My father was an enigma. But an enigma with twenty slick answers from the Sorbonne, and a stipend from the Count of Praslin. His mystery, as regards the world, was mostly resolvable in economic terms, the commonest and dirtiest denominator to which humanity enslaves whatever can be discovered of that truer enigma: ‘ourselves.’

How many times did mother repeat to me the tale of his charities on behalf of the ancien regime? Scouring warring streets ragged with cries of ‘Liberte, Egalite… Etcetera!’ to get one last line of credit for his imprisoned Count, to spring him from the bad old Bastille ‘once again.’ And all this merely so that my father could again pursue his diurnal doubletrack of duty and dissolution. By day, the Count of Praslin’s children came stomping and laughing into the well-appointed chamber in the main household, yanking on his liturgical frock, and settling down only when he would recite, in a voice that moved like vodka over ice, the daily grace. This stunned them into stillness, and they remained cowed and ready to begin the day’s schoolwork, their satin slippers lined up on the oriental carpeting in the very model of military attention.
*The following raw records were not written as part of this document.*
(* ===== verification/ClkTree.v ===== *)
(** The registration of the clocks: the tables and probe functions of
    linux/drivers/clk/clk-esp32s31.c.

    A clock is the tree of what it was registered from.  The clock core, the
    allocator and the other frameworks are parameters: [reg] is what a
    registration gives, 0 or an error, [alloc] whether the memory of a clock is
    there.  [None] is the use of a parent that is no clock. *)

From Stdlib Require Import Ascii String.
From S2P Require Import Prelude Device Clk.

Open Scope Z_scope.

Inductive reg_ops := esp32s31_mpll_ops | esp32s31_frac_ops | esp32s31_sdio_ops.
Inductive mux_flag := CLK_SET_RATE_NO_REPARENT | CLK_MUX_READ_ONLY.
Inductive clk :=
  | Input (fw_name : string)
  | RegClk (name : string) (parent : clk) (ops : reg_ops) (offset : Z)
  | MuxClk (name : string) (srcs : list string) (flags : mux_flag) (offset shift width : Z)
  | DivClk (name : string) (parent : clk) (offset shift width : Z)
  | GateClk (name : string) (parent : clk) (set_rate_parent : bool) (offset bit : Z).
(** A struct clk_hw pointer: an error or a clock; a slot of the table is NULL before it is set. *)
Definition hw : Type := Z + clk.
Definition slot : Type := option hw.

Section probe.
Context (alloc : string -> bool) (reg : clk -> Z).

Definition hw_register (c : clk) : hw := if reg c =? 0 then inr c else inl (reg c).
Definition esp32s31_reg_register (name : string) (parent : clk) (ops : reg_ops) (offset : Z) : hw :=
  if negb (alloc name) then inl (- ENOMEM) else hw_register (RegClk name parent ops offset).
Definition set_hw (hws : list slot) (id : Z) (h : hw) : list slot := <[Z.to_nat id := Some h]> hws.
Definition clock_of (hws : list slot) (id : Z) : option clk :=
  match hws !! Z.to_nat id with Some (Some (inr c)) => Some c | _ => None end.

Definition esp32s31_lp_init (hws : list slot) : option (Z * list slot) :=
  Some (0, set_hw hws ESP32S31_LP_CLK_MPLL (esp32s31_reg_register "mpll" (Input "xtal") esp32s31_mpll_ops LP_MSPI_DIV)).

Definition periph_src : list string := ["xtal"; "rc-fast"; "pll-f80m"]%string.
Definition esp32s31_periph_register (hws : list slot) (p : esp32s31_periph) : option (hw * list slot) :=
  let name k := nth k (p_names p) EmptyString in
  bus ← clock_of hws (p_bus p);
  let hws := set_hw hws (p_id p) (hw_register (GateClk (name 0%nat) bus false (p_offset p) HP_PERIPH_BUS_CLK_EN)) in
  match hw_register (MuxClk (name 1%nat) (ztake (p_nsrc p) periph_src) CLK_SET_RATE_NO_REPARENT (p_offset p) (p_sel_shift p) (p_sel_width p)) with
  | inl e => Some (inl e, hws)
  | inr mux =>
      match hw_register (DivClk (name 2%nat) mux (p_offset p) (p_div_shift p) 8) with
      | inl e => Some (inl e, hws)
      | inr div =>
          let h := hw_register (GateClk (name 3%nat) div true (p_offset p) (p_en_shift p)) in
          Some (h, set_hw hws (p_id p + 1) h)
      end
  end.
Fixpoint periphs_init (l : list esp32s31_periph) (hws : list slot) : option (Z * list slot) :=
  match l with
  | [] => Some (0, hws)
  | p :: l =>
      '(h, hws) ← esp32s31_periph_register hws p;
      match h with inl e => Some (e, hws) | inr _ => periphs_init l hws end
  end.

Definition root_src : list string := ["xtal"; "cpll"; "rc-fast"; "pll-f240m"]%string.
Definition hp_chain : list (string * Z * Z) :=
  [("cpu", ESP32S31_CLK_CPU, HP_CPU_FREQ_CTRL0); ("sys", ESP32S31_CLK_SYS, HP_SYS_FREQ_CTRL0);
   ("apb", ESP32S31_CLK_APB, HP_APB_FREQ_CTRL0)]%string.
Fixpoint chain_init (l : list (string * Z * Z)) (h : hw) (hws : list slot) : hw * list slot :=
  match l, h with
  | (name, id, offset) :: l, inr parent =>
      let h := esp32s31_reg_register name parent esp32s31_frac_ops offset in
      chain_init l h (set_hw hws id h)
  | _, _ => (h, hws)
  end.
Definition esp32s31_hp_init (hws : list slot) : option (Z * list slot) :=
  let root := hw_register (MuxClk "soc-root" root_src CLK_MUX_READ_ONLY HP_SOC_CLK_SEL 0 2) in
  let '(h, hws) := chain_init hp_chain root hws in
  match h with
  | inl e => Some (e, hws)
  | inr _ =>
      sys ← clock_of hws ESP32S31_CLK_SYS;
      let hws := set_hw hws ESP32S31_CLK_EMAC_SYS (hw_register (GateClk "emac-sys" sys false HP_EMAC_CTRL0 0)) in
      '(ret, hws) ← periphs_init esp32s31_periphs hws;
      if nz ret then Some (ret, hws)
      else
        sys ← clock_of hws ESP32S31_CLK_SYS;
        let hws := set_hw hws ESP32S31_CLK_SDMMC_SYS
          (hw_register (GateClk "sdmmc-sys" sys false HP_SDIO_HOST_CTRL0 HP_PERIPH_BUS_CLK_EN)) in
        match esp32s31_reg_register "sdio-ls-div" (Input "mpll") esp32s31_sdio_ops HP_SDIO_HOST_FUNC_CTRL0 with
        | inl e => Some (e, hws)
        | inr div =>
            Some (0, set_hw hws ESP32S31_CLK_SDIO_LS (hw_register (GateClk "sdio-ls" div true HP_SDIO_HOST_CTRL0 HP_SDIO_LS_CLK_EN)))
        end
  end.

(** [regmap] and [syscon]: what devm_regmap_init_mmio() and of_syscon_register_regmap() give. *)
Definition esp32s31_cnnt_init (regmap syscon : Z) (hws : list slot) : option (Z * list slot) :=
  match hw_register (MuxClk "emac-ref-mux" ["mpll"; "cpll"; "apll"] CLK_SET_RATE_NO_REPARENT CNNT_EMAC_REF_CTRL 0 2) with
  | inl e => Some (e, hws)
  | inr mux =>
      match hw_register (DivClk "emac-ref-div" mux CNNT_EMAC_REF_CTRL 8 8) with
      | inl e => Some (e, hws)
      | inr div =>
          let hws := set_hw hws ESP32S31_CNNT_CLK_EMAC_REF (hw_register (GateClk "emac-ref" div true CNNT_EMAC_REF_CTRL 2)) in
          if nz regmap then Some (regmap, hws) else Some (syscon, hws)
      end
  end%string.

Record esp32s31_clk_data := ClkData { nclks : Z; data_init : list slot -> option (Z * list slot); resets : list esp32s31_reset }.
Definition esp32s31_lp_data : esp32s31_clk_data := ClkData (ESP32S31_LP_CLK_MPLL + 1) esp32s31_lp_init [].
Definition esp32s31_hp_data : esp32s31_clk_data := ClkData (ESP32S31_CLK_SDIO_LS + 1) esp32s31_hp_init esp32s31_hp_resets.
Definition esp32s31_cnnt_data (regmap syscon : Z) : esp32s31_clk_data :=
  ClkData (ESP32S31_CNNT_CLK_EMAC_REF + 1) (esp32s31_cnnt_init regmap syscon) esp32s31_cnnt_resets.

(** What the frameworks give probe(): its two allocations, the resource and its
    mapping, and the registrations of the resets and of the provider. *)
Record env := Env { e_ec : bool; e_hws : bool; e_res : bool; e_map : bool; e_rcdev : Z; e_provider : Z }.
Fixpoint first_err (hws : list slot) : option Z :=
  match hws with
  | [] => None
  | Some (inl e) :: _ => Some e
  | _ :: hws => first_err hws
  end.
Definition esp32s31_clk_probe (e : env) (data : esp32s31_clk_data) : option (Z * list slot) :=
  if negb (e_ec e) then Some (- ENOMEM, [])
  else if negb (e_hws e) then Some (- ENOMEM, [])
  else if negb (e_res e) then Some (- EINVAL, [])
  else if negb (e_map e) then Some (- ENOMEM, [])
  else
    '(ret, hws) ← data_init data (replicate (Z.to_nat (nclks data)) None);
    if nz ret then Some (ret, hws)
    else match first_err hws with
    | Some err => Some (err, hws)
    | None =>
        if nz (zlen (resets data)) && nz (e_rcdev e) then Some (e_rcdev e, hws)
        else Some (e_provider e, hws)
    end.

End probe.

(** * What a block registers *)

#[local] Instance string_eq : EqDecision string := string_dec.
#[export] Instance reg_ops_eq : EqDecision reg_ops.
Proof. solve_decision. Defined.
#[export] Instance mux_flag_eq : EqDecision mux_flag.
Proof. solve_decision. Defined.
#[export] Instance clk_eq : EqDecision clk.
Proof. intros x y. red. decide equality; apply (decide (_ = _)). Defined.

(** A clock and its ancestors. *)
Fixpoint chain_of (c : clk) : list clk :=
  c :: match c with
       | Input _ | MuxClk _ _ _ _ _ _ => []
       | RegClk _ p _ _ | DivClk _ p _ _ _ | GateClk _ p _ _ _ => chain_of p
       end.
(** The registrations that a tree needs: an input is the clock of another device. *)
Definition registers (c : clk) : bool := match c with Input _ => false | _ => true end.
Definition nodes (l : list clk) : list clk := remove_dups (filter (fun c => registers c = true) (l ≫= chain_of)).
(** The bits of a block that a clock uses, as register and bit. *)
Definition field (offset m : Z) : list (Z * Z) := (fun i => (offset, i)) <$> filter (fun i => Z.testbit m i = true) (seqZ 0 32).
Definition range_bits (offset shift width : Z) : list (Z * Z) := (fun i => (offset, i)) <$> seqZ shift width.
Definition ops_bits (o : reg_ops) (offset : Z) : list (Z * Z) :=
  match o with
  | esp32s31_mpll_ops => field offset LP_MSPI_REF_DIV ++ field offset LP_MSPI_FB_DIV
  | esp32s31_frac_ops => field offset HP_FREQ_DIV_NUM ++ field offset HP_FREQ_NUMERATOR ++ field offset HP_FREQ_DENOMINATOR
  | esp32s31_sdio_ops => field offset HP_SDIO_EDGE_UPDATE ++ field offset HP_SDIO_EDGE_L ++ field offset HP_SDIO_EDGE_H ++
      field offset HP_SDIO_EDGE_N ++ field offset HP_SDIO_DRV_EDGE_SEL ++ field offset HP_SDIO_PHASE_CLK_EN
  end.
Definition clk_bits (c : clk) : list (Z * Z) :=
  match c with
  | Input _ => []
  | RegClk _ _ o offset => ops_bits o offset
  | MuxClk _ _ _ offset shift width | DivClk _ _ offset shift width => range_bits offset shift width
  | GateClk _ _ _ offset bit => [(offset, bit)]
  end.
Definition clk_name (c : clk) : string :=
  match c with Input n | RegClk n _ _ _ | MuxClk n _ _ _ _ _ | DivClk n _ _ _ _ | GateClk n _ _ _ _ => n end.
(** * Interrupts *)

Definition IRQ_TYPE_SENSE_MASK : Z := 0xf.
Definition IRQ_TYPE_LEVEL_MASK : Z := 0xc.
Definition esp32s31_irq_ena (hwirq : Z) : Z := ESP32S31_PIN_INT_ENA (ESP32S31_IRQ_LINE0 + hwirq / 32).
Definition esp32s31_irq_ack (hwirq : Z) : M unit :=
  gpio_write (esp32s31_bank hwirq ESP32S31_GPIO_STATUS_W1TC ESP32S31_GPIO_STATUS1_W1TC) (BIT (hwirq mod 32)).
Definition esp32s31_irq_mask (hwirq : Z) : M unit :=
  esp32s31_pin_rmw hwirq (esp32s31_irq_ena hwirq) 0;; call (GpiochipDisableIrq hwirq).
Definition esp32s31_irq_unmask (hwirq : Z) : M unit :=
  call (GpiochipEnableIrq hwirq);; esp32s31_pin_rmw hwirq 0 (esp32s31_irq_ena hwirq).
(** By IRQ_TYPE: none, rising 1, falling 2, both 3, high 4, low 8. *)
Definition int_type : list Z := [0; ESP32S31_INT_RISING; ESP32S31_INT_FALLING; ESP32S31_INT_BOTH; ESP32S31_INT_HIGH; 0; 0; 0; ESP32S31_INT_LOW].
Definition esp32s31_irq_set_type (hwirq type : Z) : M Z :=
  let type := Z.land type IRQ_TYPE_SENSE_MASK in
  if (type >=? zlen int_type) || negb (nz (nth (Z.to_nat type) int_type 0)) then mret (- EINVAL)
  else
    esp32s31_pin_rmw hwirq ESP32S31_PIN_INT_TYPE (FIELD_PREP ESP32S31_PIN_INT_TYPE (nth (Z.to_nat type) int_type 0));;
    esp32s31_irq_ack hwirq;;
    call (SetHandler hwirq (nz (Z.land type IRQ_TYPE_LEVEL_MASK)));;
    mret 0.
(** for_each_set_bit() over the status of the line. *)
Fixpoint handle_bits (bank pending : Z) (bits : list Z) : M unit :=
  match bits with
  | [] => mret tt
  | bit :: bits =>
      (if Z.testbit pending bit then call (DomainIrq (bank * 32 + bit)) else mret tt);; handle_bits bank pending bits
  end.
Definition esp32s31_gpio_irq_handler (bank : Z) : M unit :=
  pending ← gpio_read (ESP32S31_GPIO_INT (ESP32S31_IRQ_LINE0 + bank) bank);
  handle_bits bank pending (seqZ 0 32).
Fixpoint init_pins (l : list Z) : M unit :=
  match l with
  | [] => mret tt
  | i :: l =>
      esp32s31_pin_rmw i (Z.lor (ESP32S31_PIN_INT_ENA ESP32S31_IRQ_LINE0) (ESP32S31_PIN_INT_ENA (ESP32S31_IRQ_LINE0 + 1))) 0;;
      init_pins l
  end.
(** [irqs] is what the platform gives: the parent interrupts or an error; the result says whether the chip gets an irqchip. *)
Fixpoint first_neg (l : list Z) : option Z :=
  match l with [] => None | i :: l => if i <? 0 then Some i else first_neg l end.
Definition esp32s31_irq_init (count : Z) (irqs : list Z) : M (Z * bool) :=
  if count <? ESP32S31_NBANKS then mret (0, false)
  else match first_neg (take 2 irqs) with
  | Some e => mret (e, false)
  | None => init_pins (seqZ 0 ESP32S31_NPINS);; mret (0, true)
  end.

(** * The gpiomem device *)

(** [mmap]: the page that it maps, or an error; [pages] is the physical pages. *)
Definition PAGE_SIZE : Z := 4096.
Definition esp32s31_gpiomem_mmap (pages : list Z) (pgoff size : Z) : Z + Z :=
  if (pgoff >=? zlen pages) || negb (size =? PAGE_SIZE) then inl (- EINVAL) else inr (nth (Z.to_nat pgoff) pages 0 / PAGE_SIZE).
(** [fault]: the copy from or to the user fails. *)
Definition esp32s31_gpiomem_read (pos len : Z) (fault : bool) : M (Z + Z) :=
  if negb (pos =? ESP32S31_GPIOMEM_CNNT) || negb (len =? 4) then mret (inl (- EINVAL))
  else v ← cnnt_read; mret (if fault then inl (- EFAULT) else inr v).
Definition esp32s31_gpiomem_write (pos len : Z) (val : option Z) : M Z :=
  if negb (pos =? ESP32S31_GPIOMEM_CNNT) || negb (len =? 4) then mret (- EINVAL)
  else match val with None => mret (- EFAULT) | Some v => cnnt_write v;; mret 4 end.

(** * The operations on one pin, and what they promise *)

Inductive op :=
  | Mux (mux : Z) | RequestEnable | Config (c : config) | GpioSet (value : Z) | DirectionInput | DirectionOutput (value : Z)
  | IrqAck | IrqMask | IrqUnmask | IrqType (type : Z).
Definition exec (pin : Z) (o : op) : M Z :=
  match o with
  | Mux mux => esp32s31_mux_one pin mux
  | RequestEnable => esp32s31_gpio_request_enable pin
  | Config c => esp32s31_config_one pin c
  | GpioSet v => esp32s31_gpio_set pin v
  | DirectionInput => esp32s31_gpio_direction_input pin
  | DirectionOutput v => esp32s31_gpio_direction_output pin v
  | IrqAck => esp32s31_irq_ack pin;; mret 0
  | IrqMask => esp32s31_irq_mask pin;; mret 0
  | IrqUnmask => esp32s31_irq_unmask pin;; mret 0
  | IrqType t => esp32s31_irq_set_type pin t
  end.

(** The specification: the error of an operation, and the new state of its pin. *)
Definition drive_of (ma : Z) : option Z :=
  if ma =? 5 then Some 0 else if ma =? 10 then Some 1 else if ma =? 20 then Some 2 else if ma =? 40 then Some 3 else None.
Definition type_of (type : Z) : option Z :=
  match Z.land type 0xf with 1 => Some 1 | 2 => Some 2 | 3 => Some 3 | 4 => Some 5 | 8 => Some 4 | _ => None end.
Definition op_ret (o : op) : Z :=
  match o with
  | Mux mux => if FIELD_GET ESP32S31_MUX_SIG mux >=? 256 then - EINVAL else 0
  | Config (PIN_CONFIG_DRIVE_STRENGTH, ma) => match drive_of ma with Some _ => 0 | None => - EINVAL end
  | Config (PIN_CONFIG_OTHER _, _) => - ENOTSUPP
  | IrqType t => match type_of t with Some _ => 0 | None => - EINVAL end
  | _ => 0
  end.
Definition mux_in (mux : Z) : bool := Z.testbit mux 9.
Definition mux_out (mux : Z) : bool := Z.testbit mux 10.
(** The line of the driver for a pin, as a bit of [v_lines]. *)
Definition line_bit (pin : Z) : Z := BIT (2 + pin / 32).
Definition op_view (pin : Z) (o : op) (v : view) : view :=
  match v with View func ie wpu wpd drv od ty lines sel oe out pend =>
  match o with
  | Mux mux => View (FIELD_GET ESP32S31_MUX_FUNC mux) (ie || mux_in mux) wpu wpd drv od ty lines
                 (if mux_out mux then FIELD_GET ESP32S31_MUX_SIG mux else sel) oe out pend
  | RequestEnable => View 1 true wpu wpd drv od ty lines 256 false out pend
  | Config (c, arg) =>
      match c with
      | PIN_CONFIG_BIAS_DISABLE => View func ie false false drv od ty lines sel oe out pend
      | PIN_CONFIG_BIAS_PULL_UP => View func ie true false drv od ty lines sel oe out pend
      | PIN_CONFIG_BIAS_PULL_DOWN => View func ie false true drv od ty lines sel oe out pend
      | PIN_CONFIG_INPUT_ENABLE => View func (nz arg) wpu wpd drv od ty lines sel oe out pend
      | PIN_CONFIG_DRIVE_STRENGTH => View func ie wpu wpd (default 0 (drive_of arg)) od ty lines sel oe out pend
      | PIN_CONFIG_DRIVE_OPEN_DRAIN => View func ie wpu wpd drv true ty lines sel oe out pend
      | PIN_CONFIG_DRIVE_PUSH_PULL => View func ie wpu wpd drv false ty lines sel oe out pend
      | PIN_CONFIG_OTHER _ => v
      end
  | GpioSet x => View func ie wpu wpd drv od ty lines sel oe (nz x) pend
  | DirectionInput => View func ie wpu wpd drv od ty lines sel false out pend
  | DirectionOutput x => View func ie wpu wpd drv od ty lines sel true (nz x) pend
  | IrqAck => View func ie wpu wpd drv od ty lines sel oe out false
  | IrqMask => View func ie wpu wpd drv od ty (Z.land lines (Z.lnot (line_bit pin))) sel oe out pend
  | IrqUnmask => View func ie wpu wpd drv od ty (Z.lor lines (line_bit pin)) sel oe out pend
  | IrqType t => View func ie wpu wpd drv od (default 0 (type_of t)) lines sel oe out false
  end end.
(** The selection of the input signals, which only a pin function changes. *)
Definition op_in_sel (pin : Z) (o : op) (sig : Z) (old : option Z) : option Z :=
  match o with
  | Mux mux =>
      if mux_in mux && (sig =? FIELD_GET ESP32S31_MUX_SIG mux)
      then (if FIELD_GET ESP32S31_MUX_FUNC mux =? 1 then Some pin else None) else old
  | _ => old
  end.

(** * The operations implement the specification *)

Lemma iomux_rmw_run pin clr set p : let p' := Pins (upd (iomux p) pin (u32 (rmw (iomux p pin) clr set))) (gpio p) (cnnt p) in
  esp32s31_iomux_rmw pin clr set p = (tt, p', [Wrote p']).
Proof. done. Qed.
Lemma pin_rmw_run pin clr set p : pin_ok pin ->
  let p' := Pins (iomux p) (put_gpio (GPIO_PIN pin) (u32 (rmw (gpio p (GPIO_PIN pin)) clr set)) (gpio p)) (cnnt p) in
  esp32s31_pin_rmw pin clr set p = (tt, p', [Wrote p']).
Proof.
  unfold pin_ok, NPINS. intros Hp. cbn zeta. unfold esp32s31_pin_rmw, gpio_read, gpio_write, read, write, mbind, M_bind. cbn [app].
  replace (ESP32S31_GPIO_PIN pin) with (GPIO_PIN pin) by (unfold GPIO_PIN, ESP32S31_GPIO_PIN; lia).
  by rewrite get_plain by (unfold GPIO_PIN; lia).
Qed.
Lemma gpio_write_run off v p : let p' := Pins (iomux p) (put_gpio off (u32 v) (gpio p)) (cnnt p) in
  gpio_write off v p = (tt, p', [Wrote p']).
Proof. done. Qed.
Lemma enable_off pin (set : bool) : esp32s31_bank pin (if set then ESP32S31_GPIO_ENABLE_W1TS else ESP32S31_GPIO_ENABLE_W1TC)
  (if set then ESP32S31_GPIO_ENABLE1_W1TS else ESP32S31_GPIO_ENABLE1_W1TC) = w1_off FEnable pin set.
Proof. unfold esp32s31_bank, w1_off, bank_of. by destruct set, (pin <? 32). Qed.
Lemma out_off pin (set : bool) : (if set then esp32s31_bank pin ESP32S31_GPIO_OUT_W1TS ESP32S31_GPIO_OUT1_W1TS
  else esp32s31_bank pin ESP32S31_GPIO_OUT_W1TC ESP32S31_GPIO_OUT1_W1TC) = w1_off FOut pin set.
Proof. unfold esp32s31_bank, w1_off, bank_of. by destruct set, (pin <? 32). Qed.
Lemma status_off pin : esp32s31_bank pin ESP32S31_GPIO_STATUS_W1TC ESP32S31_GPIO_STATUS1_W1TC = w1_off FStatus pin false.
Proof. unfold esp32s31_bank, w1_off, bank_of. by destruct (pin <? 32). Qed.

(** A new field of a register that the programs read, change and write. *)
Lemma rmw_get x clr set f : Z.land (Z.ones 32) f = f -> Z.land (not32 clr) f = 0 -> Z.land (u32 (rmw x clr set)) f = Z.land set f.
Proof. intros H1 H2. rewrite u32_land by done. by apply land_update. Qed.
Lemma rmw_keep x clr set f : Z.land (Z.ones 32) f = f -> Z.land (not32 clr) f = f -> Z.land set f = 0 ->
  Z.land (u32 (rmw x clr set)) f = Z.land x f.
Proof. intros H1 H2 H3. rewrite u32_land by done. by apply land_keep. Qed.
Lemma rmw_or x clr set f : Z.land (Z.ones 32) f = f -> Z.land (not32 clr) f = f ->
  Z.land (u32 (rmw x clr set)) f = Z.lor (Z.land x f) (Z.land set f).
Proof. intros H1 H2. rewrite u32_land by done. unfold rmw. by rewrite Z.land_lor_distr_l, <- Z.land_assoc, H2. Qed.
Lemma nz_lor x y : nz (Z.lor x y) = nz x || nz y.
Proof. apply eq_true_iff_eq. rewrite orb_true_iff, !nz_true, Z.lor_eq_0_iff. lia. Qed.
Lemma prep_land m v f : Z.land (FIELD_PREP m v) f = Z.land (Z.shiftl v (bf_shf m)) (Z.land m f).
Proof. unfold FIELD_PREP. by rewrite Z.land_assoc. Qed.
Ltac fields :=
  unfold FIELD_GET;
  repeat (first
    [ rewrite rmw_get by reflexivity
    | rewrite rmw_keep by (first [reflexivity|rewrite ?Z.land_lor_distr_l, ?prep_land, ?Z.land_0_r; reflexivity]) ]).

Definition fits {A} (x : A * pins * list ev) (pin : Z) (f : view -> view) (p : pins) : Prop :=
  forall q, pin_ok q -> view_of (final x) q = if q =? pin then f (view_of p q) else view_of p q.
Lemma iomux_fits {A} pin clr set f p (r : A) l :
  view_m (u32 (rmw (iomux p pin) clr set)) (view_of p pin) = f (view_of p pin) ->
  fits (r, Pins (upd (iomux p) pin (u32 (rmw (iomux p pin) clr set))) (gpio p) (cnnt p), l) pin f p.
Proof. intros E q Hq. unfold final. cbn [fst snd]. rewrite view_iomux. by destruct (Z.eqb_spec q pin) as [->|]. Qed.
Lemma pin_fits {A} pin clr set f p (r : A) l : pin_ok pin ->
  view_n (u32 (rmw (gpio p (GPIO_PIN pin)) clr set)) (view_of p pin) = f (view_of p pin) ->
  fits (r, Pins (iomux p) (put_gpio (GPIO_PIN pin) (u32 (rmw (gpio p (GPIO_PIN pin)) clr set)) (gpio p)) (cnnt p), l) pin f p.
Proof. intros Hp E q Hq. unfold final. cbn [fst snd]. rewrite view_pin by done. by destruct (Z.eqb_spec q pin) as [->|]. Qed.
Lemma w1_fits {A} pin fam set p (r : A) l : pin_ok pin ->
  fits (r, Pins (iomux p) (put_gpio (w1_off fam pin set) (u32 (BIT (pin mod 32))) (gpio p)) (cnnt p), l) pin (view_w1 fam set) p.
Proof. intros Hp q Hq. unfold final. cbn [fst snd]. by apply view_put_w1. Qed.

Lemma M_bind_run {A B} (m : M A) (k : A -> M B) p x p' l : m p = (x, p', l) ->
  mbind k m p = let '(y, p'', l') := k x p' in (y, p'', l ++ l').
Proof. unfold mbind, M_bind. by intros ->. Qed.
Lemma drive_field ma : esp32s31_drive_field ma = match drive_of ma with Some i => FIELD_PREP ESP32S31_IOMUX_FUN_DRV i | None => - EINVAL end.
Proof.
  unfold esp32s31_drive_field, esp32s31_drive_ma, drive_of. cbn [drive_loop].
  by destruct (Z.eqb_spec 5 ma) as [<-|]; [|destruct (Z.eqb_spec 10 ma) as [<-|]; [|destruct (Z.eqb_spec 20 ma) as [<-|];
    [|destruct (Z.eqb_spec 40 ma) as [<-|]; [|rewrite !(proj2 (Z.eqb_neq ma _)) by lia]]]].
Qed.
Definition keeps {A} (x : A * pins * list ev) (p : pins) : Prop :=
  (forall s, 0 <= s < 256 -> in_sel (final x) s = in_sel p s) /\ cnnt (final x) = cnnt p.
Lemma config_ok pin c p : pin_ok pin ->
  let r := esp32s31_config_one pin c p in
  result r = op_ret (Config c) /\ (op_ret (Config c) <> 0 -> final r = p) /\
  (op_ret (Config c) = 0 -> fits r pin (op_view pin (Config c)) p) /\ keeps r p.
Proof.
  intros Hp. destruct c as [c arg]. cbn zeta.
  assert (K : forall w, keeps (0, Pins (iomux p) (put_gpio (GPIO_PIN pin) w (gpio p)) (cnnt p), []) p).
  { intros w. split; [|done]. intros s Hs. apply in_sel_put; unfold pin_ok, NPINS, GPIO_PIN, GPIO_IN_SEL in *; lia. }
  destruct c; cbn [esp32s31_config_one fst snd op_ret].
  1-3: split; [done|]; split; [done|]; split; [intros _|done]; apply iomux_fits; unfold view_m, view_of, op_view; f_equal; by fields.
  - split; [done|]; split; [done|]; split; [intros _|done]; apply iomux_fits; unfold view_m, view_of, op_view.
    destruct (nz arg); f_equal; by fields.
  - rewrite (M_bind_run _ _ _ _ _ _ (pin_rmw_run pin 0 ESP32S31_PIN_PAD_DRIVER p Hp)).
    split; [done|]. split; [done|]. split; [intros _|apply K]. apply pin_fits; [done|]. unfold view_n, view_of, op_view. f_equal; fields; try done.
    rewrite rmw_or by done. rewrite nz_lor. apply orb_true_r.
  - rewrite (M_bind_run _ _ _ _ _ _ (pin_rmw_run pin ESP32S31_PIN_PAD_DRIVER 0 p Hp)).
    split; [done|]. split; [done|]. split; [intros _|apply K]. apply pin_fits; [done|]. unfold view_n, view_of, op_view. f_equal; by fields.
  - rewrite drive_field. destruct (drive_of arg) as [i|] eqn:D; [|done].
    assert (I : i = 0 \/ i = 1 \/ i = 2 \/ i = 3) by (unfold drive_of in D; repeat (destruct (_ =? _); [injection D; lia|]); done).
    rewrite (proj2 (Z.ltb_ge (FIELD_PREP _ i) 0)) by (by destruct I as [->|[->|[->| ->]]]).
    split; [done|]. split; [done|]. split; [intros _|done]. apply iomux_fits. unfold view_m, view_of, op_view. rewrite D. cbn [default].
    f_equal; fields; try done. by destruct I as [->|[->|[->| ->]]].
  - done.
Qed.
By night, my father would escape gasping through the solid ornamental doors of buffed brass and begin to make his way to the sullen, sullied quarter where he made his apartment.

He would stroll rotor-erect, first to the Via Seculae, then subtly strutting over the Vinge Bridge which let him down onto the golden-toned Rue de Rouge Ruine. Perhaps Minks, or perhaps Vital, or even the self-flagellantly outrageous Whippe Strange, would call a greeting from one of their studios or the wine shop and an evening of discourse, both coarse and crowned, would commence in some nearby hovel.

He spent the rest of that hideous ‘mass’ revolution of Robespierre’s drinking wine from bombarded cellars, routing God from his tongue (a punishable offence in those degraded days), and ‘drawing pictures for the instruction of “The Public.”‘ My own run-ins with the Napoleons of ’48, were still many fat annuities of papa’s resuscitated royals away. Needless to say, when the plundering hubbub were banished, and Count Praslin had come home again, he remembered with loads of lucre my father’s angelic agency in extracting him from the raunchy ignominy of the too-crowded hoosgow.

It was on the annuities of this limited luxury that I came into my own ‘damned adolescence.’